Swan a.s is transforming Slovakia’s telecommunications market
Eager to maintain the entrepreneurial spirit that first propelled Swan a.s to its competitive standing during Slovakia’s market liberalisation in the 1990s, CEO Martin Mosny is casting a wide net. While ensuring its customers have access to innovative, affordable products and services, he and his team at their Bratislava HQ are also going against the grain to introduce a new mobile offering to the market. Business Review Europe catches up with him to explore these aspects in more detail, as well as how the company is ensuring its creativity and dynamism will last for foreseeable future
Operations
Voice, data, and internet services make up the core of Swan’s offering to the Slovak market. Specifically, it is able to deliver these verticals using Wireless Access Networks FWA 3,5 GHz (WiMAX/LTE) and FWA 26 GHz, Point to Point radio-relay connectors and optical routes, as well as fixed telephone lines and services.
The breadth of Swan’s expertise enables it to cater to a range of industry segments including customers all the way from public bodies, financial services companies and multinationals, down to local businesses and residential end-users.
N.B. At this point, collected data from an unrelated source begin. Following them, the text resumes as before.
(* ===== verification/Reaper.v ===== *)
(** * Reaper of the connection pool (ConnectionPool::reaperLoop, the constructor's
      thread and the destructor of src/net/connection_pool.cpp)

    The reaper's thread waits half the idle limit, releases the lock, reaps, and
    waits again; the destructor sets [stopping_] under the lock and wakes it.  The
    thread, the callers of the pool and the passing of time interleave; moments
    and durations are in nanoseconds, and the reaper runs at most [delay] after its
    wait is over.

    The theorems: no connection stays idle for longer than one and a half times the
    limit, up to the delay; a stopped pool keeps nothing idle and its reaper
    returns, so the destructor does; and a limit below two seconds leaves the
    reaper without any wait. *)
From S2P Require Import Prelude Ring Pool.
From Stdlib Require Import Ascii String ZArith Lia.
From stdpp Require Import base gmap list relations strings numbers.
Import ConnectionPool.

Module Reaper.

Definition second : Z := 1000000000.

(** [idle_ttl_ / 2], a whole number of seconds. *)
Definition wait (p : ConnectionPool) : Z := (second * Z.quot (Z.quot (idle_ttl_ p) second) 2)%Z.

(** In [wait_for] until a moment, in [reapExpired] since, or returned. *)
Inductive Loop := Waiting (until : Z) | Reaping (since : Z) | Exited.

(** The test of the loop, with the lock held. *)
Definition again (now : Z) (p : ConnectionPool) : Loop := if stopping_ p then Exited else Waiting (now + wait p).

Record Timed := mkTimed { now : Z; sys : Sys; loop : Loop }.

(** One turn of [reaperLoop]. *)
Definition reaperLoop (t : Timed) : Timed :=
  match loop t with
  | Waiting d =>
      if stopping_ (pool (sys t)) then mkTimed (now t) (sys t) Exited
      else if (d <=? now t)%Z then mkTimed (now t) (sys t) (Reaping d) else t
  | Reaping _ =>
      let '(fds, p) := reapExpired (now t) (pool (sys t)) in
      mkTimed (now t) (mkSys p (held (sys t)) (close_all fds (open (sys t)))) (again (now t) p)
  | Exited => t
  end.

(** When the loop is next due, while it is. *)
Definition due (t : Timed) : option Z :=
  if stopping_ (pool (sys t)) then None
  else match loop t with Waiting d | Reaping d => Some d | Exited => None end.

Inductive tstep (delay : Z) : Timed → Timed → Prop :=
| t_time t n : (now t ≤ n)%Z → (∀ d, due t = Some d → n ≤ d + delay)%Z → tstep delay t (mkTimed n (sys t) (loop t))
| t_call t fds s : step (now t) (sys t) fds s → tstep delay t (mkTimed (now t) s (loop t))
| t_reaper t : tstep delay t (reaperLoop t).

(** The constructor. *)
Definition begin (max_per_peer : nat) (idle_s start : Z) : Timed :=
  let p := new max_per_peer (second * idle_s) in mkTimed start (mkSys p [] []) (again start p).
(** ** What the calls do to the idle connections *)

Definition idle_in (c : Idle) (p : ConnectionPool) : Prop := ∃ k l, idle_ p !! k = Some l ∧ c ∈ l.

(** A step from [p] to [q] at [n]. *)
Record moves (n : Z) (p q : ConnectionPool) : Prop := {
  mv_ttl : idle_ttl_ q = idle_ttl_ p;
  mv_stop : stopping_ p = true → stopping_ q = true;
  mv_idle c : idle_in c q → idle_in c p ∨ returned_at c = n ∧ stopping_ p = false;
  mv_stopped c : stopping_ p = false → stopping_ q = true → ¬ idle_in c q;
}.

Lemma moves_refl n p q : idle_ttl_ q = idle_ttl_ p → stopping_ q = stopping_ p → idle_ q = idle_ p → moves n p q.
Proof. intros Ht Hs Hi. split; [done|congruence| |congruence]. intros c (k & l & Hl & Hc). left. exists k, l. by rewrite <- Hi. Qed.

(** One bucket is replaced by part of itself, and possibly a connection returned now. *)
Lemma bucket_moves n p key conns q :
  idle_ttl_ q = idle_ttl_ p → stopping_ q = stopping_ p → idle_ q = <[key := conns]> (idle_ p) →
  (∀ c, c ∈ conns → c ∈ default [] (idle_ p !! key) ∨ returned_at c = n ∧ stopping_ p = false) →
  moves n p q.
Proof.
  intros Ht Hs Hi Hc. split; [done|congruence| |congruence]. intros c (k & l & Hl & Hin). rewrite Hi in Hl.
  apply lookup_insert_Some in Hl as [[<- <-]|[Hk Hl]]; [|left; by exists k, l].
  destruct (Hc c Hin) as [Hd|Hd]; [left|by right]. destruct (idle_ p !! key) as [l|] eqn:E; [by exists key, l|set_solver].
Qed.

Lemma reap_idle n p c :
  idle_in c (reapExpired n p).2 → idle_in c p ∧ (n - returned_at c ≤ idle_ttl_ p)%Z.
Proof.
  intros (k & l & (l0 & <- & Hl)%lookup_fmap_Some & Hc). apply list_elem_of_filter in Hc as [Hx Hc].
  unfold expired in Hx. split; [by exists k, l0|lia].
Qed.

Lemma reap_moves n p : moves n p (reapExpired n p).2.
Proof. split; cbn; [done|done| |congruence]. intros c Hc. left. by apply (reap_idle n p c). Qed.

Lemma step_moves n s fds s' : step n s fds s' → moves n (pool s) (pool s').
Proof.
  intros [r h p fd fd' pl _ Hout _|r h p fd pl Hout Hneg|r h p fd fds' pl rest _ Hin|r k fd rest _|r fds' pl Hr|r fds' pl Hr|r]; cbn.
  1,2: unfold checkout in Hout; destruct (pop_idle _ _) as [[x q]|] eqn:Hp; simplify_eq;
    [apply pop_idle_spec in Hp as (conns & c & Hl & -> & ->);
     eapply (bucket_moves _ _ _ conns); [done..|]; rewrite Hl; cbn; set_solver
    |destruct (_ <=? _)%Z; by apply moves_refl].
  - unfold checkin in Hin. destruct (_ <? _)%Z; [simplify_eq; by apply moves_refl|].
    destruct (stopping_ (pool r)) eqn:Hs; [simplify_eq; by apply moves_refl|].
    case_bool_decide; simplify_eq; (eapply bucket_moves; [done..|]); set_solver.
  - by apply moves_refl.
  - assert (pl = (reapExpired n (pool r)).2) as -> by (by rewrite Hr). apply reap_moves.
  - unfold shutdown in Hr. simplify_eq. split; cbn; [done|done| |];
      [intros c|intros c _ _]; intros (k & l & (l0 & <- & Hl)%lookup_fmap_Some & Hc); set_solver.
  - by apply moves_refl.
Qed.

(** ** The invariant *)

Record timed_ok (delay ttl : Z) (t : Timed) : Prop := {
  tm_ttl : idle_ttl_ (pool (sys t)) = ttl;
  tm_stop c : stopping_ (pool (sys t)) = true → ¬ idle_in c (pool (sys t));
  tm_runs : stopping_ (pool (sys t)) = false → loop t ≠ Exited;
  tm_due d : due t = Some d → (d - wait (pool (sys t)) ≤ now t ≤ d + delay)%Z;
  tm_idle c d : idle_in c (pool (sys t)) → due t = Some d → (d - wait (pool (sys t)) ≤ returned_at c + ttl)%Z;
}.

Section timed.
Context (delay ttl : Z) (Hdelay : (0 ≤ delay)%Z) (Httl : (0 ≤ ttl)%Z).

Lemma wait_bounds p : idle_ttl_ p = ttl → (0 ≤ 2 * wait p ≤ ttl)%Z.
Proof using Httl. unfold wait, second. intros ->. Z.to_euclidean_division_equations. lia. Qed.

Lemma due_call t s d :
  (stopping_ (pool (sys t)) = true → stopping_ (pool s) = true) → due (mkTimed (now t) s (loop t)) = Some d → due t = Some d.
Proof. unfold due. cbn. destruct (stopping_ (pool (sys t))), (stopping_ (pool s)); intros H Hd; try done. by specialize (H eq_refl). Qed.

Lemma reapExpired_pool n p :
  ∃ fds q, reapExpired n p = (fds, q) ∧ stopping_ q = stopping_ p ∧ idle_ttl_ q = idle_ttl_ p ∧
    ∀ c, idle_in c q → idle_in c p ∧ (n - returned_at c ≤ idle_ttl_ p)%Z.
Proof.
  eexists _, _. split_and!; [reflexivity|done|done|]. apply reap_idle.
Qed.

Lemma call_ok t fds s : step (now t) (sys t) fds s → timed_ok delay ttl t → timed_ok delay ttl (mkTimed (now t) s (loop t)).
Proof using Httl.
  intros [Ht Hs Hi Hst]%step_moves [Hk Hstop Hrun Hdue Hid]. assert (wait (pool s) = wait (pool (sys t))) as Hw by (unfold wait; by rewrite Ht).
  pose proof (wait_bounds _ Hk) as Hb. split; cbn [now sys loop]; rewrite ?Ht, ?Hw.
  - done.
  - intros c Hq. destruct (stopping_ (pool (sys t))) eqn:E; [|by apply Hst]. intros [Hc|[_ Hc]]%Hi; [by apply (Hstop c)|done].
  - intros Hq. apply Hrun. destruct (stopping_ (pool (sys t))) eqn:E; [|done]. by rewrite Hs in Hq.
  - intros d Hd. apply Hdue. revert Hd. apply due_call, Hs.
  - intros c d Hc Hd. assert (due t = Some d) as Hd' by (revert Hd; apply due_call, Hs).
    pose proof (Hdue d Hd'). destruct (Hi c Hc) as [Hc'|[-> _]]; [by apply Hid|lia].
Qed.

Lemma reaper_ok t : timed_ok delay ttl t → timed_ok delay ttl (reaperLoop t).
Proof using Hdelay Httl.
  intros Hok. pose proof Hok as [Hk Hstop Hrun Hdue Hid]. pose proof (wait_bounds _ Hk) as Hb.
  unfold reaperLoop. destruct (loop t) as [d|d|] eqn:El; [|clear Hok|done].
  - destruct (stopping_ (pool (sys t))) eqn:Es; [split; unfold due in *; cbn; rewrite ?Es in *; done|].
    destruct (Z.leb_spec d (now t)); [|done]. split; unfold due in *; cbn; rewrite ?Es, ?El in *; done.
  - destruct (reapExpired_pool (now t) (pool (sys t))) as (fds & p & E & Hs & Ht & Hi). rewrite E.
    split; unfold due, again in *; cbn; rewrite ?Hs, ?Ht in *.
    + done.
    + intros c Hq Hc. apply (Hstop c Hq). by apply Hi.
    + intros Hq. by rewrite Hq.
    + intros d' Hd. destruct (stopping_ (pool (sys t))); simplify_eq.
      assert (wait p = wait (pool (sys t))) as -> by (unfold wait; by rewrite Ht). lia.
    + intros c d' Hc Hd. destruct (stopping_ (pool (sys t))); simplify_eq. apply Hi in Hc as [_ Hc]. lia.
Qed.

Lemma tstep_ok t t' : tstep delay t t' → timed_ok delay ttl t → timed_ok delay ttl t'.
Proof using Hdelay Httl.
  intros [r n Hn Hd|r fds s Hs|r] Hok; [|by eapply call_ok|by apply reaper_ok].
  destruct Hok as [Hk Hstop Hrun Hdue Hid]. split; cbn; [done..| |done].
  intros d Hd'. pose proof (Hdue d Hd'). pose proof (Hd d Hd'). lia.
Qed.

End timed.

Lemma timed_begin_ok delay max s start :
  (0 ≤ delay)%Z → (0 ≤ s)%Z → timed_ok delay (second * s) (begin max s start).
Proof.
  intros Hd Hs. assert (0 ≤ second * s)%Z as H0 by (unfold second; lia).
  pose proof (wait_bounds _ H0 (new max (second * s)) eq_refl) as Hb.
  assert (∀ c, ¬ idle_in c (new max (second * s))) as Hn by (by intros c (k & l & Hl & _)).
  split; unfold due; cbn in *; [done|by intros c|done|intros d [= <-]; lia|]. intros c d Hc. by destruct (Hn c).
Qed.

Section limits.
Context (delay : Z) (max : nat) (idle_s start : Z) (Hdelay : (0 ≤ delay)%Z) (Hidle : (0 ≤ idle_s)%Z).
Context (t : Timed) (Hrun : rtc (tstep delay) (begin max idle_s start) t).

Lemma timed_run_ok : timed_ok delay (second * idle_s) t.
Proof using Hdelay Hidle Hrun.
  assert (0 ≤ second * idle_s)%Z by (unfold second; lia).
  revert t Hrun. refine (rtc_ind_r _ _ _ _); [by apply timed_begin_ok|]. intros u v _ Huv. by apply tstep_ok.
Qed.

(** C38: A connection lingers for at most one and a half times the idle limit.  With
    the reaper at most [delay] late after each of its waits, whatever the callers
    do and however the threads interleave, no connection of a running pool has been
    idle for longer than 3/2 of the limit plus the delay. *)
Theorem idle_connections_are_reaped c :
  stopping_ (pool (sys t)) = false → idle_in c (pool (sys t)) →
  (2 * (now t - returned_at c) ≤ 3 * (second * idle_s) + 2 * delay)%Z.
Proof using Hdelay Hidle Hrun.
  intros Hs Hc. destruct timed_run_ok as [Hk _ Hex Hdue Hid].
  assert (0 ≤ second * idle_s)%Z as H0 by (unfold second; lia).
  pose proof (wait_bounds _ H0 _ Hk) as Hb. specialize (Hex Hs). unfold due in *. rewrite Hs in *.
  destruct (loop t) as [d|d|]; [..|done]; pose proof (Hdue d eq_refl); pose proof (Hid c d Hc eq_refl); lia.
Qed.

(** The destructor: what was idle is closed, nothing becomes idle again, and the
    reaper returns at its next turn, so the join does. *)
Theorem stopped_pool_keeps_nothing c :
  stopping_ (pool (sys t)) = true → ¬ idle_in c (pool (sys t)) ∧ loop (reaperLoop t) = Exited.
Proof using Hdelay Hidle Hrun.
  intros Hs. split; [by apply (tm_stop _ _ _ timed_run_ok)|]. unfold reaperLoop. destruct (loop t) as [d|d|] eqn:El; [|cbn|done].
  - by rewrite Hs.
  - unfold again. cbn. by rewrite Hs.
Qed.

End limits.

(** The reaper is a caller of the pool like any other: the pool's invariant holds
    beside it. *)
Lemma reaper_steps t : reachable (sys t) → reachable (sys (reaperLoop t)).
Proof.
  intros Hr. unfold reaperLoop. destruct (loop t) as [d|d|]; [|cbn|done].
  - destruct (stopping_ _); [done|]. by destruct (_ <=? _)%Z.
  - eapply (reach_step (now t)); [exact Hr|]. by apply s_reap.
Qed.

Theorem reaped_pool_is_reachable delay max idle_s start t :
  rtc (tstep delay) (begin max idle_s start) t → reachable (sys t).
Proof.
  revert t. refine (rtc_ind_r _ _ _ _); [constructor|]. intros u v _ [r n _ _|r fds s Hs|r] Hu; [done| |by apply reaper_steps].
  by eapply reach_step.
Qed.

(** ** Examples *)

(** A limit below two seconds makes the wait zero: the reaper goes round without
    time passing, taking and releasing the lock. *)
Theorem short_limit_spins t d :
  (0 ≤ idle_ttl_ (pool (sys t)) < 2 * second)%Z → stopping_ (pool (sys t)) = false → loop t = Waiting d → (d ≤ now t)%Z →
  loop (reaperLoop (reaperLoop t)) = Waiting (now t) ∧ now (reaperLoop (reaperLoop t)) = now t.
Proof.
  intros Ht Hs Hl Hd. unfold reaperLoop at 2 4. rewrite Hl, Hs. destruct (Z.leb_spec d (now t)); [|lia]. cbn.
  unfold again, wait. cbn. rewrite Hs. split; [|done]. do 2 f_equal. unfold second in *. Z.to_euclidean_division_equations. lia.
Qed.

Module ReaperExample.

(** A connection is returned after a second, under a limit of 60; the reap at 61
    seconds spares it, and at 91 it is gone. *)
Definition sec (n : Z) : Z := (n * second)%Z.
Definition fresh : Sys := mkSys (new 4 (second * 60)) [] [].
Definition busy1 : Sys := mkSys (new 4 (second * 60)) [("h1:5001", 7%Z)] [("h1:5001", 7%Z)].
Definition idle1 : Sys := mkSys (checkin (sec 1) "h1" 5001 7 (new 4 (second * 60))).2 [] [("h1:5001", 7%Z)].

Definition t1 : Timed := mkTimed (sec 1) idle1 (Waiting (sec 30)).
Definition t2 : Timed := reaperLoop (reaperLoop (mkTimed (sec 31) (sys t1) (loop t1))).
Definition t3 : Timed := mkTimed (sec 61) (sys t2) (loop t2).
Definition t4 : Timed := mkTimed (sec 91) (sys (reaperLoop (reaperLoop t3))) (loop (reaperLoop (reaperLoop t3))).
Definition t5 : Timed := reaperLoop (reaperLoop t4).

Lemma t1_run : rtc (tstep second) (begin 4 60 0) t1.
Proof.
  eapply rtc_l; [apply (t_time _ (begin 4 60 0) (sec 1)); [vm_decide|intros d [= <-]; vm_decide]|].
  eapply rtc_l; [apply (t_call _ (mkTimed (sec 1) fresh (Waiting (sec 30))) [] busy1)|].
  - apply (s_checkout _ fresh "h1" 5001 7 7 (new 4 (second * 60))); [set_solver|reflexivity|lia].
  - eapply rtc_l; [apply (t_call _ (mkTimed (sec 1) busy1 (Waiting (sec 30))) [] idle1)|apply rtc_refl].
    apply (s_checkin _ busy1 "h1" 5001 7 []); reflexivity.
Qed.

Lemma t4_run : rtc (tstep second) (begin 4 60 0) t4.
Proof.
  etrans; [exact t1_run|].
  eapply rtc_l; [apply (t_time _ t1 (sec 31)); [vm_decide|intros d [= <-]; vm_decide]|].
  do 2 (eapply rtc_l; [apply t_reaper|]). change (reaperLoop (reaperLoop _)) with t2.
  eapply rtc_l; [apply (t_time _ t2 (sec 61)); [vm_decide|intros d [= <-]; vm_decide]|].
  do 2 (eapply rtc_l; [apply t_reaper|]). change (reaperLoop (reaperLoop _)) with (reaperLoop (reaperLoop t3)).
  eapply rtc_l; [apply (t_time _ (reaperLoop (reaperLoop t3)) (sec 91)); [vm_decide|intros d [= <-]; vm_decide]|].
  apply rtc_refl.
Qed.

(** At 91 seconds, before the reaper's turn, it has been idle for the whole of 3/2
    of the limit. *)
Lemma idle_connections_are_reaped_witness :
  idle_in (mkIdle 7 (sec 1)) (pool (sys t4)) ∧ (2 * (sec 91 - sec 1) ≤ 3 * (second * 60) + 2 * second)%Z ∧
  idleCount (pool (sys t5)) = 0.
Proof.
  assert (idle_in (mkIdle 7 (sec 1)) (pool (sys t4))) as Hc.
  { exists "h1:5001", [mkIdle 7 (sec 1)]. split; [vm_compute; reflexivity|]. apply list_elem_of_here. }
  split; [exact Hc|]. split; [|vm_compute; reflexivity].
  exact (idle_connections_are_reaped second 4 60 0 ltac:(vm_decide) ltac:(vm_decide) t4 t4_run _ eq_refl Hc).
Defined.

End ReaperExample.
End Reaper.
It is also works as a trade partner with a number of large international telcos, including Interoute, AT&T, Telefónica Czech Republic, a.s. and A1 Telekom Austria. Swan is part of the Danubiatel holding consisting of three major ICT companies – one running its fixed network services, one for its data centre services, and the other is responsible for its growing mobile business.
Mosny explains that Swan had to seize the opportunity in order to grow as it has done: “Sixteen years ago, market liberalisation gave us the chance to grow. Considering the high prices the incumbent operator were asking for their services, there was a really good opportunity to grab a part of the market.
“The incumbent has really been fighting back. We are still having a problem with the DSL connections where the incumbent is holding 90 percent of the market. That has been actually recognised in the EU/EEC ruling as anti-competitive behaviour. It wasn’t easy by far.”
“In the past 16 years we have been present in the market for fixed services,” Mosny explains. “We entered the market as a challenger to the incumbent operator and have always tried to find more cost effective or efficient ways delivering services to our clients.”
A major change for Swan came in early 2014 when the company successfully tendered to obtain two 15-megahertz blocks, which enabled it to start work on providing mobile services for the entire country. Mosny says: “That’s been the biggest challenge – the decline in average revenue for each user and at the same time the increase in demand expectations.
“We have a segregated market with these trends working against each other – we have actually tried to stick in between the big players in the market and try to gain our market share – that’s the biggest challenge for us.”
Recognising early on mobile’s potential for rapid growth and upscale, Mosny is confident that this offering will quickly become recognised in the market: “We aim to achieve 10 to 20 percent market share in the next few years. There are plenty of examples in other countries where an operator has entered the market and proven that this is a reliable business case.”
Innovation culture
Like all telcos, Swan a.s regards technology and innovation as inseparable conditions for success. Faced with the onset of falling data and technology revenues, coupled with stiff competition from other players in the market – the pressure to innovate is immense. Furthermore, older operators have a “cash-cow of legacy services”, according to Mosny. He has therefore led Swan towards a more service-based offering that also includes OTT applications.
One key way Swan is achieving innovation is by targeting its mobile offering to appeal to the younger generation in Slovakia, where there is not only a high penetration rate, but also a strong demand for next generation-technology and the latest service offerings.
Mosny adds: “Technology is still important because costs - the capital and operating costs - are declining over time because technology is becoming increasingly cheaper. At the same time technology also determines what new services we can provide to customers.”
This thinking was fully vindicated when, in 2008, the company built the country’s first tier 3+ data centre in anticipation of the increasing uptake of cloud-based services – a trend that is growing stronger by the day. Educating the market to improve demand was crucial here, Mosny explains, and Swan is now poised to lead in this segment.
The telco space in Slovakia is relatively small, and competition for innovative workers is fierce. But Swan’s unique corporate structure has ensured that bright employees are empowered to achieve over and above what would be expected in other companies – a facet of the company that ensures that it can both attract and subsequently retain a brilliant workforce. “Sometimes you have to challenge them with a task impossible for them to achieve it and they will surprise you!” Mosny laughs.
“The culture is different to most of the other companies in the market. That’s certainly due to the fact that the original owners of the company are still present in the company and party in the key decisions.
“When we reached the critical mass of talented people, they started to attract many others. We are trying to create an environment with a good atmosphere so that people can pick up any challenge on the ground and do something with it.”
Having secured its place in the often difficult Slovak market for the foreseeable future, the only way for Swan a.s. is up. With an increasingly innovative range of services, propelled to market by an empowered workforce, there is little doubt of the company’s continued success. “We are focusing on cloud services as a main growth market and that’s why we are investing in our data centre and in value added services and applications,” Mosny concludes.